Restate the material below word for word, from its first line to its last.

= = = =

(* ===== verification/Cluster.v ===== *)
(** * Cluster: several nodes and the messages between them

    A cluster is a set of nodes with the vote requests and responses in flight.
    [perform] executes one action with the handlers of Node.v; [step] are the
    actions the theorem is about. The membership is static: entries, messages
    and requests that change it are left out. Messages of the other RPCs say
    anything within the bounds of [admissible], so nothing is assumed about the
    logs. An action runs to its end before the next one of any node begins: a
    node crashes between two of them, and restarts from its storage. *)
From S2P Require Import Prelude GoFloat Metrics Types State Storage SnapshotOps.
From S2P Require Import ConfigChange Log Election ElectionTheorems Control Node Handlers.

(** ** The model *)

Section cluster.
Context {SM ST : Type} `{StateMachine SM, Storage ST, GoPlatform}.

(** [net/rpc] delivers a request at most once and a reply at most once, in any
    order. A request in flight is paired with its target, a reply with the
    node that asked. [winners] records the elections won, for the theorem. *)
Record cluster := mkCluster {
  nodes : gmap ServerID (RaftNode SM ST);
  requests : list (ServerID * RequestVoteArgs);
  responses : list (ServerID * RequestVoteResponse);
  winners : list (Z * ServerID);
}.

Definition elected (n n' : RaftNode SM ST) : bool :=
  negb (bool_decide (role (state n) = Leader)) && bool_decide (role (state n') = Leader).

(** Node [i] has gone from [n] to [n'] with effects [out], serving [origin]. *)
Definition absorb (origin i : ServerID) (n n' : RaftNode SM ST) (out : list effect) (c : cluster)
    : cluster :=
  {| nodes := <[i := n']> (nodes c);
     requests := sent out ++ requests c;
     responses := (pair origin <$> replied out) ++ responses c;
     winners := if elected n n' then (currentTerm (state n'), i) :: winners c else winners c |}.

Inductive action :=
| Event (i : ServerID) (ev : event) (rnd : Z) (clock : nat -> Z)
| DeliverRequest (k : nat) (rnd : Z) (clock : nat -> Z)
| DeliverResponse (k : nat) (rnd : Z) (clock : nat -> Z)
| LoseRequest (k : nat)
| LoseResponse (k : nat)
| AppendResponse (i : ServerID) (resp : AppendEntriesResponse)
| SnapshotResponse (i : ServerID) (resp : InstallSnapshotResponse)
| ClientRequest (i : ServerID) (ch : chan) (req : pendingApply)
| RestoreSnapshot (i : ServerID)
| Restart (i : ServerID) (m : SM) (tr : Transport).

Variable config : ServerID -> NodeConfig.Config.

(** A handler of node [i]. *)
Definition handle (i : ServerID) (h : Handler SM ST unit) (origin : ServerID) (c : cluster)
    : option cluster :=
  n ← nodes c !! i;
  '(n', out, _) ← h n;
  Some (absorb origin i n n' out c).

Definition perform (a : action) (c : cluster) : option cluster :=
  match a with
  | Event i ev rnd clock => handle i (run rnd clock ev) "" c
  | DeliverRequest k rnd clock =>
      '(i, args) ← requests c !! k;
      handle i (run rnd clock (EvRequestVote args)) (rv_CandidateID args)
        (mkCluster (nodes c) (delete k (requests c)) (responses c) (winners c))
  | DeliverResponse k rnd clock =>
      '(i, resp) ← responses c !! k;
      handle i (run rnd clock (EvVoteResponse resp)) ""
        (mkCluster (nodes c) (requests c) (delete k (responses c)) (winners c))
  | LoseRequest k => Some (mkCluster (nodes c) (delete k (requests c)) (responses c) (winners c))
  | LoseResponse k => Some (mkCluster (nodes c) (requests c) (delete k (responses c)) (winners c))
  | AppendResponse i resp => handle i (appendEntriesResponse resp) "" c
  | SnapshotResponse i resp => handle i (installSnapshotResponse resp) "" c
  | ClientRequest i ch req => handle i (handleApplyRequest ch req) "" c
  | RestoreSnapshot i => handle i snapshotLoopInstall "" c
  | Restart i m tr =>
      n ← nodes c !! i;
      match New (config i) (Some m) (Some tr) (Some (storage n)) with
      | inl n0 =>
          '(n', err) ← Start n0;
          match err with
          | None => Some (mkCluster (<[i := n']> (nodes c)) (requests c) (responses c) (winners c))
          | Some _ => None
          end
      | inr _ => None
      end
  end.

(** Which actions the theorem covers. Vote messages come from the network
    only; log entries carry no configuration; a term is not at the end of its
    range; and a refusal of InstallSnapshot does not carry the term the leader
    is in (see [handleInstallSnapshotResponse_forgets_vote]). *)
Definition admissible (c : cluster) (a : action) : Prop :=
  match a with
  | Event i ev _ _ =>
      match ev with
      | EvRequestVote _ | EvVoteResponse _ => False
      | EvAppendEntries args => no_config (ae_Entries args)
      | EvTimer => forall n, nodes c !! i = Some n -> currentTerm (state n) < max_int64
      | _ => True
      end
  | SnapshotResponse i resp =>
      isr_Success resp = true \/
      forall n, nodes c !! i = Some n -> isr_Term resp <> currentTerm (state n)
  | _ => True
  end.

Definition step (c c' : cluster) : Prop :=
  exists a, admissible c a /\ perform a c = Some c'.

(** ** Initial clusters *)

Variable servers : list ServerID.

(** Every server is configured with the others as peers. *)
Record configured (i : ServerID) : Prop := {
  cf_id : NodeConfig.ID (config i) = i;
  cf_nodup : NoDup (NodeConfig.Peers (config i));
  cf_peers : forall p, p ∈ NodeConfig.Peers (config i) <-> p ∈ servers /\ p <> i;
  cf_timeouts : let c := withDefaults (config i) in
    0 <= NodeConfig.ElectionMinMs c < NodeConfig.ElectionMaxMs c /\
    NodeConfig.ElectionMaxMs c <= 9223372036854;
}.

(** All nodes started over empty stores, and nothing in flight. *)
Definition initial (c : cluster) : Prop :=
  requests c = [] /\ responses c = [] /\ winners c = [] /\
  forall i n, nodes c !! i = Some n -> i ∈ servers /\
    exists m tr st n0, New (config i) (Some m) (Some tr) (Some st) = inl n0 /\
      LoadState st = Some (Some PersistentState_zero) /\ Start n0 = Some (n, None).

Definition reachable (c : cluster) : Prop := exists c0, initial c0 /\ rtc step c0 c.
End cluster.
Arguments cluster : clear implicits.
Arguments action : clear implicits.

= = = =

▶ **Response to the task**
(* ===== verification/Cluster.v ===== *)
(** * Cluster: several nodes and the messages between them

    A cluster is a set of nodes with the vote requests and responses in flight.
    [perform] executes one action with the handlers of Node.v; [step] are the
    actions the theorem is about. The membership is static: entries, messages
    and requests that change it are left out. Messages of the other RPCs say
    anything within the bounds of [admissible], so nothing is assumed about the
    logs. An action runs to its end before the next one of any node begins: a
    node crashes between two of them, and restarts from its storage. *)
From S2P Require Import Prelude GoFloat Metrics Types State Storage SnapshotOps.
From S2P Require Import ConfigChange Log Election ElectionTheorems Control Node Handlers.

(** ** The model *)

Section cluster.
Context {SM ST : Type} `{StateMachine SM, Storage ST, GoPlatform}.

(** [net/rpc] delivers a request at most once and a reply at most once, in any
    order. A request in flight is paired with its target, a reply with the
    node that asked. [winners] records the elections won, for the theorem. *)
Record cluster := mkCluster {
  nodes : gmap ServerID (RaftNode SM ST);
  requests : list (ServerID * RequestVoteArgs);
  responses : list (ServerID * RequestVoteResponse);
  winners : list (Z * ServerID);
}.

Definition elected (n n' : RaftNode SM ST) : bool :=
  negb (bool_decide (role (state n) = Leader)) && bool_decide (role (state n') = Leader).

(** Node [i] has gone from [n] to [n'] with effects [out], serving [origin]. *)
Definition absorb (origin i : ServerID) (n n' : RaftNode SM ST) (out : list effect) (c : cluster)
    : cluster :=
  {| nodes := <[i := n']> (nodes c);
     requests := sent out ++ requests c;
     responses := (pair origin <$> replied out) ++ responses c;
     winners := if elected n n' then (currentTerm (state n'), i) :: winners c else winners c |}.

Inductive action :=
| Event (i : ServerID) (ev : event) (rnd : Z) (clock : nat -> Z)
| DeliverRequest (k : nat) (rnd : Z) (clock : nat -> Z)
| DeliverResponse (k : nat) (rnd : Z) (clock : nat -> Z)
| LoseRequest (k : nat)
| LoseResponse (k : nat)
| AppendResponse (i : ServerID) (resp : AppendEntriesResponse)
| SnapshotResponse (i : ServerID) (resp : InstallSnapshotResponse)
| ClientRequest (i : ServerID) (ch : chan) (req : pendingApply)
| RestoreSnapshot (i : ServerID)
| Restart (i : ServerID) (m : SM) (tr : Transport).

Variable config : ServerID -> NodeConfig.Config.

(** A handler of node [i]. *)
Definition handle (i : ServerID) (h : Handler SM ST unit) (origin : ServerID) (c : cluster)
    : option cluster :=
  n ← nodes c !! i;
  '(n', out, _) ← h n;
  Some (absorb origin i n n' out c).

Definition perform (a : action) (c : cluster) : option cluster :=
  match a with
  | Event i ev rnd clock => handle i (run rnd clock ev) "" c
  | DeliverRequest k rnd clock =>
      '(i, args) ← requests c !! k;
      handle i (run rnd clock (EvRequestVote args)) (rv_CandidateID args)
        (mkCluster (nodes c) (delete k (requests c)) (responses c) (winners c))
  | DeliverResponse k rnd clock =>
      '(i, resp) ← responses c !! k;
      handle i (run rnd clock (EvVoteResponse resp)) ""
        (mkCluster (nodes c) (requests c) (delete k (responses c)) (winners c))
  | LoseRequest k => Some (mkCluster (nodes c) (delete k (requests c)) (responses c) (winners c))
  | LoseResponse k => Some (mkCluster (nodes c) (requests c) (delete k (responses c)) (winners c))
  | AppendResponse i resp => handle i (appendEntriesResponse resp) "" c
  | SnapshotResponse i resp => handle i (installSnapshotResponse resp) "" c
  | ClientRequest i ch req => handle i (handleApplyRequest ch req) "" c
  | RestoreSnapshot i => handle i snapshotLoopInstall "" c
  | Restart i m tr =>
      n ← nodes c !! i;
      match New (config i) (Some m) (Some tr) (Some (storage n)) with
      | inl n0 =>
          '(n', err) ← Start n0;
          match err with
          | None => Some (mkCluster (<[i := n']> (nodes c)) (requests c) (responses c) (winners c))
          | Some _ => None
          end
      | inr _ => None
      end
  end.

(** Which actions the theorem covers. Vote messages come from the network
    only; log entries carry no configuration; a term is not at the end of its
    range; and a refusal of InstallSnapshot does not carry the term the leader
    is in (see [handleInstallSnapshotResponse_forgets_vote]). *)
Definition admissible (c : cluster) (a : action) : Prop :=
  match a with
  | Event i ev _ _ =>
      match ev with
      | EvRequestVote _ | EvVoteResponse _ => False
      | EvAppendEntries args => no_config (ae_Entries args)
      | EvTimer => forall n, nodes c !! i = Some n -> currentTerm (state n) < max_int64
      | _ => True
      end
  | SnapshotResponse i resp =>
      isr_Success resp = true \/
      forall n, nodes c !! i = Some n -> isr_Term resp <> currentTerm (state n)
  | _ => True
  end.

Definition step (c c' : cluster) : Prop :=
  exists a, admissible c a /\ perform a c = Some c'.

(** ** Initial clusters *)

Variable servers : list ServerID.

(** Every server is configured with the others as peers. *)
Record configured (i : ServerID) : Prop := {
  cf_id : NodeConfig.ID (config i) = i;
  cf_nodup : NoDup (NodeConfig.Peers (config i));
  cf_peers : forall p, p ∈ NodeConfig.Peers (config i) <-> p ∈ servers /\ p <> i;
  cf_timeouts : let c := withDefaults (config i) in
    0 <= NodeConfig.ElectionMinMs c < NodeConfig.ElectionMaxMs c /\
    NodeConfig.ElectionMaxMs c <= 9223372036854;
}.

(** All nodes started over empty stores, and nothing in flight. *)
Definition initial (c : cluster) : Prop :=
  requests c = [] /\ responses c = [] /\ winners c = [] /\
  forall i n, nodes c !! i = Some n -> i ∈ servers /\
    exists m tr st n0, New (config i) (Some m) (Some tr) (Some st) = inl n0 /\
      LoadState st = Some (Some PersistentState_zero) /\ Start n0 = Some (n, None).

Definition reachable (c : cluster) : Prop := exists c0, initial c0 /\ rtc step c0 c.
End cluster.
Arguments cluster : clear implicits.
Arguments action : clear implicits.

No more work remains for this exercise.